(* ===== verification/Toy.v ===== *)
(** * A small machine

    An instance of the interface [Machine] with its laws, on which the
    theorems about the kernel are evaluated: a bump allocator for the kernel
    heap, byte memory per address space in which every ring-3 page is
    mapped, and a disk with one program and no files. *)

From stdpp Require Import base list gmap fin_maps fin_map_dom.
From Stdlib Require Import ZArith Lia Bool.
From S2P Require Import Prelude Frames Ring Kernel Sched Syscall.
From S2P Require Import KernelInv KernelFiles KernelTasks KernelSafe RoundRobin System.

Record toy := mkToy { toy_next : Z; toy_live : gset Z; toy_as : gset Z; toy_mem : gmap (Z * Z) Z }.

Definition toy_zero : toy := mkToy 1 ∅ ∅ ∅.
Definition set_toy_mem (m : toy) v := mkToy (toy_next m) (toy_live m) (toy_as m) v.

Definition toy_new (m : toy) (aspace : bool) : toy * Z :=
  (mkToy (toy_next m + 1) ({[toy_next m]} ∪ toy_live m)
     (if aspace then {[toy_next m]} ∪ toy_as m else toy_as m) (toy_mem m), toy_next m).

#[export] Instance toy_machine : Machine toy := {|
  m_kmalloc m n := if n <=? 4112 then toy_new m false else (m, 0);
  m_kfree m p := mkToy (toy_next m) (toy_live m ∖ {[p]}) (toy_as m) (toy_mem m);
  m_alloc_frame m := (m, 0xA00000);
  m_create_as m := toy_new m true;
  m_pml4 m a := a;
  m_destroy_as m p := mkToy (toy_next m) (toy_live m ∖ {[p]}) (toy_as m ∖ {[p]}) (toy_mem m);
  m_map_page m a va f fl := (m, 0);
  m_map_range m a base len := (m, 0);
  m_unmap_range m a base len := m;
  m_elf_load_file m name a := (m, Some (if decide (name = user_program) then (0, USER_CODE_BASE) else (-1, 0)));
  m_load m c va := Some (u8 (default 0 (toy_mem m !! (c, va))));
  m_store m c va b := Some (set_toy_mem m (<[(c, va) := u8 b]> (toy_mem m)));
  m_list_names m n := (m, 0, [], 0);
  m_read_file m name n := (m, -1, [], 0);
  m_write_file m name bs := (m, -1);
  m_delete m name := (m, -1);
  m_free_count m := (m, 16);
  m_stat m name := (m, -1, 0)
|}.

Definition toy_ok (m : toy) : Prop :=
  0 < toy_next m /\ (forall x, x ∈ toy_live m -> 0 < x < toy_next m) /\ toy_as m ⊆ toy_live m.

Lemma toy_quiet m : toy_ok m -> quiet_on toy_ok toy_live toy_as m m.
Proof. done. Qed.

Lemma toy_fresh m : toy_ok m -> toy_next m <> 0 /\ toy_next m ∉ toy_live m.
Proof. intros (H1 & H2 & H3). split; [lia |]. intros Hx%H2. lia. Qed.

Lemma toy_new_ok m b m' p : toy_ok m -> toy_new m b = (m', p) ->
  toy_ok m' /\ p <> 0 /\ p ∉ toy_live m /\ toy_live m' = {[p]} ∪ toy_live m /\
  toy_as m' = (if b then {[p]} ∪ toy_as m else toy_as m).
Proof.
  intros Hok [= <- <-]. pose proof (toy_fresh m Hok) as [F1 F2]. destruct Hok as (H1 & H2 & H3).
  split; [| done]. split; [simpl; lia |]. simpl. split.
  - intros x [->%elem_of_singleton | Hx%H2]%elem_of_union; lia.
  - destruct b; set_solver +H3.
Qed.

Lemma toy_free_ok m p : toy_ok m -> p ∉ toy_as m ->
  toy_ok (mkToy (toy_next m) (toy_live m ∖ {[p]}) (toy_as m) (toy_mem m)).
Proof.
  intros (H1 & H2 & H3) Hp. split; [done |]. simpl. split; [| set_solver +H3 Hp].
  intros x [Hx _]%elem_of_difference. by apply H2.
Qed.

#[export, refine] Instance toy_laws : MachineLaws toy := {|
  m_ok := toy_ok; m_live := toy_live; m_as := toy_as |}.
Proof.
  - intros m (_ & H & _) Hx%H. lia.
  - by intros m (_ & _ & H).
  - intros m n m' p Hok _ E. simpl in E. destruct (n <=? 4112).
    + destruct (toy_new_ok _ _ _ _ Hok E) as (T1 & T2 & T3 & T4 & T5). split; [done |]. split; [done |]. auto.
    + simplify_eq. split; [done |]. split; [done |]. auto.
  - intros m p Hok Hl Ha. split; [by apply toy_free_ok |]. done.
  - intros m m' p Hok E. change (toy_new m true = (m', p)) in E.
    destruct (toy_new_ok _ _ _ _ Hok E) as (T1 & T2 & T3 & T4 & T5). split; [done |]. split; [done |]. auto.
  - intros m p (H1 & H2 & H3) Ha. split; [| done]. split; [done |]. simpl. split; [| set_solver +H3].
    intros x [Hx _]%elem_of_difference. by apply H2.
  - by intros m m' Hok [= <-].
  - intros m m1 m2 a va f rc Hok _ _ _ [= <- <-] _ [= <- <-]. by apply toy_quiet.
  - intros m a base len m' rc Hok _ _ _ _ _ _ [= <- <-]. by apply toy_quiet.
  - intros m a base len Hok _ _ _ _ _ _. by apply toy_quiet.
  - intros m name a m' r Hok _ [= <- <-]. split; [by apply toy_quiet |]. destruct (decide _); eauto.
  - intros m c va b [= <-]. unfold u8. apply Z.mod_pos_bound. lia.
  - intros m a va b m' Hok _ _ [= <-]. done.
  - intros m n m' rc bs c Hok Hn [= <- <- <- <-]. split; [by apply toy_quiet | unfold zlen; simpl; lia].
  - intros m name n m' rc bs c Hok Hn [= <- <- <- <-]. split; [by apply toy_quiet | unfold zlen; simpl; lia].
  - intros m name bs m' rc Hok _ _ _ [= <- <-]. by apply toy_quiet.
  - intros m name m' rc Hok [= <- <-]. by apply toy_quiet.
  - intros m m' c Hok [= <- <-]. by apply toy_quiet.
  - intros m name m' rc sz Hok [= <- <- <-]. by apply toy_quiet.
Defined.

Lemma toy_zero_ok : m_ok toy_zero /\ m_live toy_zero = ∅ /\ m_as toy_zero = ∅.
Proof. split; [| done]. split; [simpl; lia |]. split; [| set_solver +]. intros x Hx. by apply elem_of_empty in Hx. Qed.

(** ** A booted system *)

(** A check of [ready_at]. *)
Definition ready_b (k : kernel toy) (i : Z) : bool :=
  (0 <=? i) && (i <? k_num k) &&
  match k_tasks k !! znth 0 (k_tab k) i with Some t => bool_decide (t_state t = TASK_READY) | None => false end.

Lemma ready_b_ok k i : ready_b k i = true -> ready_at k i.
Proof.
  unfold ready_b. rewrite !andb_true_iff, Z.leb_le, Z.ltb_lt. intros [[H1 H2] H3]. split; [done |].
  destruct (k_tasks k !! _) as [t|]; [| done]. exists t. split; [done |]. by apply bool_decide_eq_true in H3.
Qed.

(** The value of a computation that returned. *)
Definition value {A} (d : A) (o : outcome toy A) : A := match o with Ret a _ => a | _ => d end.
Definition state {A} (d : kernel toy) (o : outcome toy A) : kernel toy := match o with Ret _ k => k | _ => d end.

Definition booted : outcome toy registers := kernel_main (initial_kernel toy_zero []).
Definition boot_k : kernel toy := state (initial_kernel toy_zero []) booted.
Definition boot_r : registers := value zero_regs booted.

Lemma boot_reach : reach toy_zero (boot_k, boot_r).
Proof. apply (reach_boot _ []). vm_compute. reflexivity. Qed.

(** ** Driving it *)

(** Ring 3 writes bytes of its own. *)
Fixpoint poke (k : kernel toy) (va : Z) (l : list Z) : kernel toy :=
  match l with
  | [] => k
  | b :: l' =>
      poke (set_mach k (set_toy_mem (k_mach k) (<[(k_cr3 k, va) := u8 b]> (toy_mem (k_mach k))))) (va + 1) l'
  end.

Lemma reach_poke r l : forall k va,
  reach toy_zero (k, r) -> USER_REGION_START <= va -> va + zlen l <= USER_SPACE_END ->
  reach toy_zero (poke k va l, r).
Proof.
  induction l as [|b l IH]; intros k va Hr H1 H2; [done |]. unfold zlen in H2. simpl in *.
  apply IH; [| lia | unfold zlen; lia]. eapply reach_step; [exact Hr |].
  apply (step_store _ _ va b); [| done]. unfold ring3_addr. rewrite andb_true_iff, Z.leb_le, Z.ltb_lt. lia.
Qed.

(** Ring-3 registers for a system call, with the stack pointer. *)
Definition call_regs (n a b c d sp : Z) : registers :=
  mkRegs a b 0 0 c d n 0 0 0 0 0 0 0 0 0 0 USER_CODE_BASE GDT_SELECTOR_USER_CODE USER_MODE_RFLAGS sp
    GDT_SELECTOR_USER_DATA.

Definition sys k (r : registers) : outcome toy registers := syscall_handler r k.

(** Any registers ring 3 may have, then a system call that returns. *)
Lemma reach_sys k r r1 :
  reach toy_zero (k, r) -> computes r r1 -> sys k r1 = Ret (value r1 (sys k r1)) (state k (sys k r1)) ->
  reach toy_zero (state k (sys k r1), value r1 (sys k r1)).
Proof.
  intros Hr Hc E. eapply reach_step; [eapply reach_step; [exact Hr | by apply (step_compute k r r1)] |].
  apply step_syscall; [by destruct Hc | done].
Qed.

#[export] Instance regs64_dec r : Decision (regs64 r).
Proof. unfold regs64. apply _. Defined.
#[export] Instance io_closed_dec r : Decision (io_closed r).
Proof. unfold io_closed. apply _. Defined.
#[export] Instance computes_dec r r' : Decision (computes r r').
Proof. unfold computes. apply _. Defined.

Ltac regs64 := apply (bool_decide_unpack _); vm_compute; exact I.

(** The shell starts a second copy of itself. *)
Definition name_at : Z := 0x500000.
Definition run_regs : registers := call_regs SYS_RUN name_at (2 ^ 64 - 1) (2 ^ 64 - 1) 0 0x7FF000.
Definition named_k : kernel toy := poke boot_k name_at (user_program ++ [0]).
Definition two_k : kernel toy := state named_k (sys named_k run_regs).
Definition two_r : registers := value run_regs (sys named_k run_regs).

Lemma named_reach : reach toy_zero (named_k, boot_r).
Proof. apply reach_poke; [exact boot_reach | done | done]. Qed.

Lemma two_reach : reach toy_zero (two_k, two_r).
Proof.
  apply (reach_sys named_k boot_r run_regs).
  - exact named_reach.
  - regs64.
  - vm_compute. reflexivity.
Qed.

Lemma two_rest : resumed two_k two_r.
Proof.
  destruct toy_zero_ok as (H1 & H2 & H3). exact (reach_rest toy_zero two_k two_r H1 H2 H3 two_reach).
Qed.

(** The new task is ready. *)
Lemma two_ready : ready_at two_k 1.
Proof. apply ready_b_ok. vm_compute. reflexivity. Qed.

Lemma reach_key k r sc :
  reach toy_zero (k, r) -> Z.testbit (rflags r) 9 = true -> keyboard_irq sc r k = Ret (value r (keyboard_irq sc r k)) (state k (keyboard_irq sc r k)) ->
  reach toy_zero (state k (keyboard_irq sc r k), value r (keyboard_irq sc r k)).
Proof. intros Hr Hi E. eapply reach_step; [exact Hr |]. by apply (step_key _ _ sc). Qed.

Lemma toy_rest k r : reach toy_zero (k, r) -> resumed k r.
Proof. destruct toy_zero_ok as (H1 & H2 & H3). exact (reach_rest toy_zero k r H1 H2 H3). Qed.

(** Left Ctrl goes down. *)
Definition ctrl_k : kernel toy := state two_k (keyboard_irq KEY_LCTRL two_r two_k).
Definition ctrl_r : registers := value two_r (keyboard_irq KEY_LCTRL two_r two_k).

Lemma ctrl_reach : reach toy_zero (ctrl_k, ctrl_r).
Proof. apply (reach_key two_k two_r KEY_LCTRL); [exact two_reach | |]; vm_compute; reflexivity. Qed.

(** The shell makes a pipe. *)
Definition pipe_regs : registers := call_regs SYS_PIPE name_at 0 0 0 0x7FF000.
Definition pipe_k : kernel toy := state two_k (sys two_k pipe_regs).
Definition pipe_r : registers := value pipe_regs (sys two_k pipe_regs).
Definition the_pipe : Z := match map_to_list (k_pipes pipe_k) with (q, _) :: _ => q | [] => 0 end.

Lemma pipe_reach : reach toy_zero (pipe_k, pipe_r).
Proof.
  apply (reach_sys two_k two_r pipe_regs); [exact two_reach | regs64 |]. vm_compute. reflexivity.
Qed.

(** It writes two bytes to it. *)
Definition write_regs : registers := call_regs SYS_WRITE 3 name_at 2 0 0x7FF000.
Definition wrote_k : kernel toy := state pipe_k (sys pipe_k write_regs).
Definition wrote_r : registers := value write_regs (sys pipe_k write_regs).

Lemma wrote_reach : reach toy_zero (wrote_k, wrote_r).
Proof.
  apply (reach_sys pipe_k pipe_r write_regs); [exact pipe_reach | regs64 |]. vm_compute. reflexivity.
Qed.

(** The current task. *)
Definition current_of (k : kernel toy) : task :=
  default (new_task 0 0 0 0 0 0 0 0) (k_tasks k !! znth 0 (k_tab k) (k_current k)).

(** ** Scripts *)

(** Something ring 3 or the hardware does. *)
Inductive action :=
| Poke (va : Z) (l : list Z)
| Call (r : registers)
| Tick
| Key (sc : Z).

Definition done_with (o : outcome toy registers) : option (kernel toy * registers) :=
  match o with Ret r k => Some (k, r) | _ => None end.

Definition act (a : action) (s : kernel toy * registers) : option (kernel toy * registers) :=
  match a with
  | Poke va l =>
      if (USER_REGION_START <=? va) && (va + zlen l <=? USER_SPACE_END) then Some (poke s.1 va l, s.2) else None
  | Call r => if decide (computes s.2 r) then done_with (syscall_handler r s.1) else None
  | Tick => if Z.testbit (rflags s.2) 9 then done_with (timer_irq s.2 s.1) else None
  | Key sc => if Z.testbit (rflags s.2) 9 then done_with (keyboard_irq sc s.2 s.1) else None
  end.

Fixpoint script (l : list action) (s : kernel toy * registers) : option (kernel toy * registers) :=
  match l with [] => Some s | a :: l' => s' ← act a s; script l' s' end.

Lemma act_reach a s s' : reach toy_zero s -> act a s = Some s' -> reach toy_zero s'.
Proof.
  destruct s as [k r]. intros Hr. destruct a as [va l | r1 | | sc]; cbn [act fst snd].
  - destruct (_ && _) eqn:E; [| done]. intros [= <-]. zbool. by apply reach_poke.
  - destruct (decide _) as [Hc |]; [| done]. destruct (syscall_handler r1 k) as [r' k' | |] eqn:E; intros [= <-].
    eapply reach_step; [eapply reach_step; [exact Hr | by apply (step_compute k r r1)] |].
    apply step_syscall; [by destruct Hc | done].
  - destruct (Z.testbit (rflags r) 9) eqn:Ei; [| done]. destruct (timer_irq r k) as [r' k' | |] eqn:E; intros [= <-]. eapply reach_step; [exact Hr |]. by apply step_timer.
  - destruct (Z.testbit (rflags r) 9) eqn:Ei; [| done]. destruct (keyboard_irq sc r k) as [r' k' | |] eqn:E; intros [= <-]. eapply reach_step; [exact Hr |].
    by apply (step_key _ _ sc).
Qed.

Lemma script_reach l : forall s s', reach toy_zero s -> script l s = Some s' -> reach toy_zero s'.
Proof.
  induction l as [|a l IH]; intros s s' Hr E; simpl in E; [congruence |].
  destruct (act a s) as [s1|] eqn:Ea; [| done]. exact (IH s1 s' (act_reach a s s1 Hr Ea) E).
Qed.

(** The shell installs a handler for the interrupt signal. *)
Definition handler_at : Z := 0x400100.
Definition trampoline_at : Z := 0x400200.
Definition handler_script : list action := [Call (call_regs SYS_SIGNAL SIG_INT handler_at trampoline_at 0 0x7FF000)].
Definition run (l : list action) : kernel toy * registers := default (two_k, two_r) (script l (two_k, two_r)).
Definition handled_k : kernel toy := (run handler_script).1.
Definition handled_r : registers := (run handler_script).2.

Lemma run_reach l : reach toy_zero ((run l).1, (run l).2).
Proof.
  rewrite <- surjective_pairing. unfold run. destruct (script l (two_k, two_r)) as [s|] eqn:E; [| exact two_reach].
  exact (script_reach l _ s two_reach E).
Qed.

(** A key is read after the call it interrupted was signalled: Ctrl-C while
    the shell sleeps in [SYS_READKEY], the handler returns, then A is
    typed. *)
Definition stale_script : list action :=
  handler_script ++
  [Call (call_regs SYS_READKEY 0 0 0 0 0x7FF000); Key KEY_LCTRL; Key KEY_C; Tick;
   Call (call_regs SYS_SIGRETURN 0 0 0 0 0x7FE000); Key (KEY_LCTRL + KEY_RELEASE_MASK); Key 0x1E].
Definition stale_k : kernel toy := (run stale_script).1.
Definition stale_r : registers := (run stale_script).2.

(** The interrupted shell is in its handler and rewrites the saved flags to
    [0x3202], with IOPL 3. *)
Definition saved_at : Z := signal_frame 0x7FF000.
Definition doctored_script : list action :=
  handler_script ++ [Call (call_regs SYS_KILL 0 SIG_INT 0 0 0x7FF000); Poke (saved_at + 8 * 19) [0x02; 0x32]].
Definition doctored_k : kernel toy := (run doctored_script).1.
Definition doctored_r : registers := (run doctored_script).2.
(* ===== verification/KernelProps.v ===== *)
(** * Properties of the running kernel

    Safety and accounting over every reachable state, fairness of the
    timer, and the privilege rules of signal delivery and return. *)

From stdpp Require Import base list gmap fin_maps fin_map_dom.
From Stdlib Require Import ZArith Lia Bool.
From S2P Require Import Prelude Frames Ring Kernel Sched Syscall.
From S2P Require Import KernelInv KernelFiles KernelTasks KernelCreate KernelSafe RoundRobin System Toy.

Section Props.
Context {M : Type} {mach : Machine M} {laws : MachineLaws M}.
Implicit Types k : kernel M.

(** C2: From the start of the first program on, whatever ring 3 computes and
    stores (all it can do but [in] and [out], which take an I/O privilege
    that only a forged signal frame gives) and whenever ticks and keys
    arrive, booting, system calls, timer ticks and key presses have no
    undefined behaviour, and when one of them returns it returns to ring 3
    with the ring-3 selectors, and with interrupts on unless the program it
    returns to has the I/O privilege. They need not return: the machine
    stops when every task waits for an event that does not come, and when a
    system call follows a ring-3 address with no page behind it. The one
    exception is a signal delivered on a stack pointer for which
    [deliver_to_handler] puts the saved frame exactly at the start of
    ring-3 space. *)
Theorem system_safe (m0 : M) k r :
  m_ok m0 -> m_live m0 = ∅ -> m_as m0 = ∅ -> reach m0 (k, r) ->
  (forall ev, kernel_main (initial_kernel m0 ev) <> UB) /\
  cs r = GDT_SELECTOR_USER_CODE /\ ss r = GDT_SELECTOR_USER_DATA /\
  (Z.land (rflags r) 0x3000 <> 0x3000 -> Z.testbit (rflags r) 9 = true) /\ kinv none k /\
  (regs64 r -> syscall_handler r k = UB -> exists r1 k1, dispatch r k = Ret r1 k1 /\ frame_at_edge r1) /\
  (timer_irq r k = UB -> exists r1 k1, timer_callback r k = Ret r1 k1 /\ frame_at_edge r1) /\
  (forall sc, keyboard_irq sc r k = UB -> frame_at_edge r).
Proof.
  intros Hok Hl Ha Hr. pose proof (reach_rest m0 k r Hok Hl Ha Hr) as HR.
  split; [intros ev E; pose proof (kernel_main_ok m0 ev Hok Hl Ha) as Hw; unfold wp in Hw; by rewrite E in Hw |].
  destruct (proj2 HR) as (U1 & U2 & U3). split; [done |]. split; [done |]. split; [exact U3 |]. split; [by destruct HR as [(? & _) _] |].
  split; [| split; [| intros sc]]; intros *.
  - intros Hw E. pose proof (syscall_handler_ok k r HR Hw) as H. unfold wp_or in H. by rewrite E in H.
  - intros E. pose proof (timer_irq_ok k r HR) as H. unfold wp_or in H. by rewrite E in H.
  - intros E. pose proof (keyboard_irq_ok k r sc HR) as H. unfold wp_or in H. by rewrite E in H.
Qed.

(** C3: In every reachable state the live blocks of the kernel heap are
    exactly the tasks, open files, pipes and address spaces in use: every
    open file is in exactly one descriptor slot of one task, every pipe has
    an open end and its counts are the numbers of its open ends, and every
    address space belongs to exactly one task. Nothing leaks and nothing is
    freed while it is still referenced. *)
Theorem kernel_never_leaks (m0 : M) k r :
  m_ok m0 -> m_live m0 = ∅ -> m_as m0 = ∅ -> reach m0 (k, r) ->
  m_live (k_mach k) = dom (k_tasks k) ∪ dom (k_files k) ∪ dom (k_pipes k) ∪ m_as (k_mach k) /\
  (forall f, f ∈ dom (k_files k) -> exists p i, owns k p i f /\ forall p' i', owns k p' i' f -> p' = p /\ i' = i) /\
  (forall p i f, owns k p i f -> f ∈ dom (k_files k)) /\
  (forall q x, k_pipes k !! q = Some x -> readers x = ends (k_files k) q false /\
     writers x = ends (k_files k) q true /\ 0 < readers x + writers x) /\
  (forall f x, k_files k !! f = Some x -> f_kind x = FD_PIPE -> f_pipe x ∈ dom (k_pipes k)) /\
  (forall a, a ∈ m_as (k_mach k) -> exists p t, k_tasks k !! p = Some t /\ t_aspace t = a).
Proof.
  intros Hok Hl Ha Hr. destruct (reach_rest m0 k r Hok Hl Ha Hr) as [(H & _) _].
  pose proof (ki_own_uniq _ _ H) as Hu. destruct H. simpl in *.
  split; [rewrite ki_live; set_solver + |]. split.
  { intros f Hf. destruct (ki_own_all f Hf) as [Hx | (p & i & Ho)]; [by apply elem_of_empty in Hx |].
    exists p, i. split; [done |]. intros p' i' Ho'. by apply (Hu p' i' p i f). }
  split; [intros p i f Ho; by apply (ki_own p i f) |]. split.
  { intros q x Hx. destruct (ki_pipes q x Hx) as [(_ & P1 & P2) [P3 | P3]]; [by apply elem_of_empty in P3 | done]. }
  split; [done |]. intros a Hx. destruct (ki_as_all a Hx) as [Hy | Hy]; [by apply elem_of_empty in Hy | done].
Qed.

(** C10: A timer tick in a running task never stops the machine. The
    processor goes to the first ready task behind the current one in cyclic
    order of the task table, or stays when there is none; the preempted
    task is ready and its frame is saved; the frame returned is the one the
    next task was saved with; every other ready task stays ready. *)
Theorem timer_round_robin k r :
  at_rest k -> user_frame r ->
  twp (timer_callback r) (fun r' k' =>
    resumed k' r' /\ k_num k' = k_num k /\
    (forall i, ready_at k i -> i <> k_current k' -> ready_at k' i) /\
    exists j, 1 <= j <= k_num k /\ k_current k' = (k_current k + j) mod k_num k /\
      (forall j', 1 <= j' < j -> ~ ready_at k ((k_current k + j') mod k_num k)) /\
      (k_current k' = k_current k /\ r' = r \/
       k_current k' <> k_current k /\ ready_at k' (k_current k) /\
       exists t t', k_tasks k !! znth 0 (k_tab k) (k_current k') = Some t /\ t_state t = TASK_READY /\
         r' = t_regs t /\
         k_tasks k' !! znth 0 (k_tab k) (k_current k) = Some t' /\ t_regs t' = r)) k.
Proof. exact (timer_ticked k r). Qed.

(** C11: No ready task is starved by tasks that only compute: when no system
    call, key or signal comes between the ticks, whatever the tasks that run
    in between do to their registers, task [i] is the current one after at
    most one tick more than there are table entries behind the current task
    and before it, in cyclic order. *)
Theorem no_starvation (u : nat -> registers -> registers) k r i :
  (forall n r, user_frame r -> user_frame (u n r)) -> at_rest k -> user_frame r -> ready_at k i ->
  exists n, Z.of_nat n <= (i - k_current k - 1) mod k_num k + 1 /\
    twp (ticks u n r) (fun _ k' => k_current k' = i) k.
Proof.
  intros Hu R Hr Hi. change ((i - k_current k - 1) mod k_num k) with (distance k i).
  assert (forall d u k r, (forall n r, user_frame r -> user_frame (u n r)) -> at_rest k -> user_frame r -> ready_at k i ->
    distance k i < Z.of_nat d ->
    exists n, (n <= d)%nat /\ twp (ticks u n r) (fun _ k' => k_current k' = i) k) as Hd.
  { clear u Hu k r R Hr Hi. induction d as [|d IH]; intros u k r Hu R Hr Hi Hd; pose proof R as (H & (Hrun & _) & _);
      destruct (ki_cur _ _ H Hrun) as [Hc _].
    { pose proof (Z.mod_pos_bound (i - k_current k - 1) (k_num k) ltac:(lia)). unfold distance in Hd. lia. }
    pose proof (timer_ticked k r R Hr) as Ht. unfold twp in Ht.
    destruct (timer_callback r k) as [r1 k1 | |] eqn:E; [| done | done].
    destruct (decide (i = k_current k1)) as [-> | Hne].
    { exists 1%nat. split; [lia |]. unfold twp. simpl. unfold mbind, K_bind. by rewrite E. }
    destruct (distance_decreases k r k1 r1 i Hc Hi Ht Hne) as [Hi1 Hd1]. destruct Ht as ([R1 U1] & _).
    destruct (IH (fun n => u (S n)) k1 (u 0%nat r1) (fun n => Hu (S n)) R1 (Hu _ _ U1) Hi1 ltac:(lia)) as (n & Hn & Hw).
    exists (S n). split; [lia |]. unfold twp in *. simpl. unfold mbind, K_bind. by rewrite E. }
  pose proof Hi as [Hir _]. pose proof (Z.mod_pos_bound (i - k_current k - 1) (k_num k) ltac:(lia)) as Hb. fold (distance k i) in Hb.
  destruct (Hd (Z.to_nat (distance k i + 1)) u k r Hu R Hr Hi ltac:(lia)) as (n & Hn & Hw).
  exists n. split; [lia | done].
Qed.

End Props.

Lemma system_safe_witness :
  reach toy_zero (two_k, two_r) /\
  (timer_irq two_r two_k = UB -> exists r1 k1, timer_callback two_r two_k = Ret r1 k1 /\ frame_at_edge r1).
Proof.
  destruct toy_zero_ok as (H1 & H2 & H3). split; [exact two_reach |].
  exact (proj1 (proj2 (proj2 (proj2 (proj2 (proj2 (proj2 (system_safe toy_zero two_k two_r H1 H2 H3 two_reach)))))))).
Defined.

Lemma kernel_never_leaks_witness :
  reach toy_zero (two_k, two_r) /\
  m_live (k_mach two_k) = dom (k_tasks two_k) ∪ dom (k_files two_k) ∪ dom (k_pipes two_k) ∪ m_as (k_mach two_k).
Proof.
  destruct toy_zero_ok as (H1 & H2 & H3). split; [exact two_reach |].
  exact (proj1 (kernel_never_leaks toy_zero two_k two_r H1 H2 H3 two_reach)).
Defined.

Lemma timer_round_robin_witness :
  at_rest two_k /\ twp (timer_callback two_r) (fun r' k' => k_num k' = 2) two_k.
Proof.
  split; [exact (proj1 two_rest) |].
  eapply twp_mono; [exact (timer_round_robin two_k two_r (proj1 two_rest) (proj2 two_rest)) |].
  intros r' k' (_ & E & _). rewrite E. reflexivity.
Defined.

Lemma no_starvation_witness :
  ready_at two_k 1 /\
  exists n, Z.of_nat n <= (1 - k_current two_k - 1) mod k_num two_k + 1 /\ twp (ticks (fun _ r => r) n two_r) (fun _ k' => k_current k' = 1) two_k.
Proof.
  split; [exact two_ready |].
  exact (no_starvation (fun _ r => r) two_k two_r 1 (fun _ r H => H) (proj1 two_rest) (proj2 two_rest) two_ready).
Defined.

▶ Work to complete: All that belongs in your answer is the stretch of entries above from the line with "reach toy_zero (state k (keyboard_irq" through the line with "Definition ctrl_k : kernel", printed exactly.

▶ Your response:
  reach toy_zero (state k (keyboard_irq sc r k), value r (keyboard_irq sc r k)).
Proof. intros Hr Hi E. eapply reach_step; [exact Hr |]. by apply (step_key _ _ sc). Qed.

Lemma toy_rest k r : reach toy_zero (k, r) -> resumed k r.
Proof. destruct toy_zero_ok as (H1 & H2 & H3). exact (reach_rest toy_zero k r H1 H2 H3). Qed.

(** Left Ctrl goes down. *)
Definition ctrl_k : kernel toy := state two_k (keyboard_irq KEY_LCTRL two_r two_k).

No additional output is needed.